TefRchronology and mArker events for Correlation of natural archives in the RosS Sea, Antarctica

Marine sediment sequences from polar regions, in addition to being potential paleoclimatic and paleoenvironmental records, may contain intercalated deposits emitted during large explosive volcanic eruptions called tephra. These are usually dispersed over very large areas, up to thousands of square kilometers, and constitute marker horizons. When dated and properly characterized geochemically and tephra are extremely useful for synchronizing stratigraphic and climatic events and more generally for correlating natural archives, while at the same time, offering an accuracy that is difficult to achieve with other methods. Especially in Antarctica, where the usual methods of dating sedimentary series have limitations in their application (both because of the lack of carbonate material and because of problems concerning the weathering of organic matter), the study of tephras (tephrochronology) can substantially contribute to improving the chronological picture of the area by aiding local and/or global paleoclimatic research. In this context and within an innovative and multidisciplinary research framework, the project proposes to 1) recover late Quaternary sediment sequences from the Ross Sea continental shelf, through sampling for the first time specifically defined for tephrochronological research (e.g. downwind of major active volcanoes and in areas where tephra preservation is optimal); 2) identify, date, and characterize in detail (sedimentological characteristics, texture, mineral phases, major and trace element composition) potential regional markers (tephra) identified within the aforementioned sediments through state-of-the-art analytical techniques and tools; and 3) describe and interpret the lithofacies intercalated with them. Cores related to the Ross Sea collected in previous campaigns and preserved in Italian or foreign archives may also be studied to complete the study dataset.

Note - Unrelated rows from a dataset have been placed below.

(* ===== verification/AgentSession.v ===== *)
(** * [norupo-client/src/agent.rs]: what one agent session, and a row of them, guarantee *)

From S2P Require Import Prelude RustStr Crates Async Proto Http ClientConfig Agent.

(** ** Frames that follow [Open] *)
Section frames.
Context `{Tokio}.

(** Room for [n] more frames on the queue to the edge. *)
Definition room (n : nat) (c : SessionCtx) : Prop :=
  ch_receiver (ch_view (ctx_outbound c)) = true ∧
  length (out_queue c) + n ≤ ch_capacity (ch_view (ctx_outbound c)).

Lemma run_ctx_send {B} p (k : bool → task SessionCtx B) c :
  room 1 c →
  ∃ o, run (task_bind (ctx_send p) k) c = run (k true) (ctx_with_outbound o c) ∧
    ch_view o = mkChan (out_queue c ++ [Some p]) (ch_capacity (ch_view (ctx_outbound c)))
                  (ch_senders (ch_view (ctx_outbound c))) true.
Proof using Type.
  intros [Hr Hn]. unfold ctx_send. simpl.
  pose proof (ch_send_view (Some p : ClientFrame) (ctx_outbound c)) as Hv.
  unfold send_spec in Hv. rewrite Hr in Hv. unfold out_queue in *. simpl in Hv.
  rewrite decide_True in Hv by lia.
  destruct (ch_send _ (ctx_outbound c)) as [[o b]|]; [|done]. injection Hv as Ho ->.
  by exists o.
Qed.

(** A stream of the table whose body channel holds [q]. *)
Record streaming (id : Z) (st : StreamState) (window : Z) (q : list str) (c : SessionCtx) : Prop := {
  str_entry : ctx_streams c !! id = Some st;
  str_body : ∃ b, ctx_bodies c !! st_body_tx st = Some b ∧ ch_view b = mkChan q BODY_QUEUE 1 true;
  str_window : ∃ w, ctx_credits c !! st_send_credit st = Some w ∧ sem_view w = mkSem window false;
}.

Lemma streaming_open open c :
  streaming (so_stream_id open) (mkStreamState (length (ctx_bodies c)) (length (ctx_credits c)))
    (so_initial_window open) [] (register_open open c).
Proof using Type.
  unfold register_open. split; simpl.
  - apply lookup_insert_eq.
  - exists (ch_channel BODY_QUEUE). rewrite ch_channel_view. split; [|done].
    apply list_lookup_middle. destruct (ctx_streams c !! so_stream_id open); [|done].
    by rewrite length_alter.
  - exists (sem_new (so_initial_window open)). rewrite sem_new_view. split; [|done].
    by apply list_lookup_middle.
Qed.

Lemma run_on_data id st window q payload c :
  streaming id st window q c → length q < BODY_QUEUE → room 1 c →
  ∃ c', run (on_data id payload) c = (c', Ret tt) ∧ streaming id st window (q ++ [payload]) c' ∧
    out_queue c' = out_queue c ++ [Some (CWindowUpdate id (u32_saturate (byte_len payload)))] ∧
    ctx_spawned c' = ctx_spawned c ∧
    ch_receiver (ch_view (ctx_outbound c')) = true ∧
    ch_capacity (ch_view (ctx_outbound c')) = ch_capacity (ch_view (ctx_outbound c)).
Proof using Type.
  intros [He (b & Hb & Hv) Hw] Hq Hroom. unfold on_data. rewrite run_atomic.
  unfold body_sender. rewrite He. cbn [fst snd].
  set (c1 := update_body (st_body_tx st) ch_clone_tx c).
  assert (ctx_bodies c1 !! st_body_tx st = Some (ch_clone_tx b)) as Hb1
    by (by subst c1; simpl; rewrite list_lookup_alter_eq, Hb).
  unfold push_body. cbn [task_bind await run]. rewrite Hb1.
  pose proof (ch_send_view payload (ch_clone_tx b)) as Hs.
  rewrite ch_clone_view, Hv in Hs. unfold send_spec in Hs. simpl in Hs.
  rewrite decide_True in Hs by done.
  destruct (ch_send payload (ch_clone_tx b)) as [[b' ok]|]; [|done]. injection Hs as Hb' ->.
  set (c2 := update_body (st_body_tx st) (λ _, b') c1).
  destruct (run_ctx_send (CWindowUpdate id (u32_saturate (byte_len payload)))
              (λ _, Ret tt) c2) as (o & Hrun & Ho); [done|].
  eexists. split.
  { transitivity (run ((ctx_send (CWindowUpdate id (u32_saturate (byte_len payload))) ;;! Ret tt) ;;!
                       modify (update_body (st_body_tx st) ch_drop_tx)) c2); [reflexivity|].
    rewrite (run_bind _ _ _ _ _ Hrun). reflexivity. }
  simpl. split_and!; [|by unfold out_queue; simpl; rewrite Ho|done|by rewrite Ho|by rewrite Ho].
  split; simpl; [done| |done].
  exists (ch_drop_tx b'). rewrite !list_lookup_alter_eq, Hb. split; [done|].
  by rewrite ch_drop_tx_view, Hb'.
Qed.

(** ** The read loop over a list of frames *)
Section loop.
Context (options : AgentOptions).

Lemma run_frame p rest c c' :
  run (handle_server_frame options p) c = (c', Ret true) →
  run (read_loop options (InFrame (Some p) :: rest)) c = run (read_loop options rest) c'.
Proof using Type. intros Hr. cbn [read_loop]. by rewrite (run_bind _ _ _ _ _ Hr). Qed.

Definition data_items (id : Z) (payloads : list str) : list Inbound :=
  (λ p, InFrame (Some (SData id p))) <$> payloads.
Definition window_updates (id : Z) (payloads : list str) : list ClientFrame :=
  (λ p, Some (CWindowUpdate id (u32_saturate (byte_len p)))) <$> payloads.

Lemma run_data_items id st window payloads q rest c :
  streaming id st window q c → length q + length payloads ≤ BODY_QUEUE → room (length payloads) c →
  ∃ c', run (read_loop options (data_items id payloads ++ rest)) c = run (read_loop options rest) c' ∧
    streaming id st window (q ++ payloads) c' ∧
    out_queue c' = out_queue c ++ window_updates id payloads ∧ ctx_spawned c' = ctx_spawned c.
Proof using Type.
  revert q c. induction payloads as [|p payloads IH]; intros q c Hs Hq [Hr Hn].
  { exists c. by rewrite !app_nil_r. }
  simpl in Hq, Hn. destruct (run_on_data id st window q p c) as (c1 & Hrun & Hs1 & Ho1 & Hsp & Hr1 & Hc1);
    [done|lia|split; [done|lia]|].
  destruct (IH (q ++ [p]) c1) as (c2 & Hrun2 & Hs2 & Ho2 & Hsp2); [done| | |].
  - rewrite length_app. simpl. lia.
  - split; [done|]. rewrite Ho1, Hc1, length_app. simpl. lia.
  - exists c2. split.
    + cbn [data_items fmap list_fmap app]. rewrite (run_frame _ _ c c1); [exact Hrun2|].
      cbn [handle_server_frame]. by rewrite (run_bind _ _ _ _ _ Hrun).
    + rewrite <- app_assoc in Hs2. split_and!; [done| |congruence].
      by rewrite Ho2, Ho1, <- app_assoc.
Qed.
End loop.
End frames.

(** Frames that follow [Open] at once are not lost: after the read loop has taken
    [Open], up to [BODY_QUEUE] body frames and [End], the stream's task is spawned on
    a body channel that holds exactly the payloads, in order, and then ends, its
    window is the one the edge granted, and each payload's length was returned to
    the edge as credit, once. *)
Theorem early_frames_kept `{Tokio} options open payloads trailers c :
  length payloads ≤ BODY_QUEUE → room (length payloads) c →
  ∃ c', run (read_loop options (InFrame (Some (SOpen open)) ::
               data_items (so_stream_id open) payloads ++
               [InFrame (Some (SEnd (so_stream_id open) trailers))])) c = (c', Ret (Ended (Ok tt))) ∧
    ctx_spawned c' = ctx_spawned c ++ [(open, length (ctx_bodies c), length (ctx_credits c))] ∧
    (∃ b, ctx_bodies c' !! length (ctx_bodies c) = Some b ∧ ch_view b = mkChan payloads BODY_QUEUE 0 true) ∧
    (∃ w, ctx_credits c' !! length (ctx_credits c) = Some w ∧ sem_view w = mkSem (so_initial_window open) false) ∧
    out_queue c' = out_queue c ++ window_updates (so_stream_id open) payloads.
Proof.
  intros Hlen Hroom. set (id := so_stream_id open).
  rewrite (run_frame options _ _ c (register_open open c)) by reflexivity.
  destruct (run_data_items options id _ _ payloads []
              [InFrame (Some (SEnd id trailers))] _ (streaming_open open c))
    as (c1 & Hrun & [He (b & Hb & Hv) (w & Hw & Hwv)] & Ho & Hsp); [done|done|].
  cbn [st_body_tx st_send_credit app] in *.
  rewrite Hrun, (run_frame options _ _ c1 (close_request_body id c1)) by reflexivity.
  eexists. split; [reflexivity|]. unfold close_request_body. rewrite He. simpl. split_and!.
  - by rewrite Hsp.
  - exists (ch_drop_tx b). rewrite lookup_app_l by (rewrite length_alter; by eapply lookup_lt_Some).
    rewrite list_lookup_alter_eq, Hb. split; [done|]. by rewrite ch_drop_tx_view, Hv.
  - by exists w.
  - exact Ho.
Qed.

Lemma early_frames_kept_witness :
  ∃ c', run (@read_loop view_tokio demo_options (InFrame (Some (SOpen demo_stream)) ::
               data_items 1 [lit "abc"] ++ [InFrame (Some (SEnd 1 []))])) demo_ctx
          = (c', Ret (Ended (Ok tt))) ∧
    @out_queue view_tokio c' = [Some (CWindowUpdate 1 3)].
Proof.
  destruct (@early_frames_kept view_tokio demo_options demo_stream [lit "abc"] [] demo_ctx)
    as (c' & Hr & _ & _ & _ & Ho);
    [by apply Nat.leb_le|split; [done|by apply Nat.leb_le]|].
  exists c'. split; [exact Hr|exact Ho].
Defined.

Tephrochronological studies of specially selected marine sediment sequences can ensure a strong advance in the current knowledge of the Antarctic area and a crucial contribution to improve its reference chronostratigraphy. In addition, the results obtained in the project will contribute to the significant advancement in the knowledge of the eruptive history of Antarctic volcanoes (age, frequency, intensity of eruptions, volumes emitted, etc.) and enable investigation of possible feedback relationships between volcanic activity and the cryosphere (e.g., regional increase in volcanic activity caused by melting of ice caps or changes in glacial dynamics due to volcanic activity).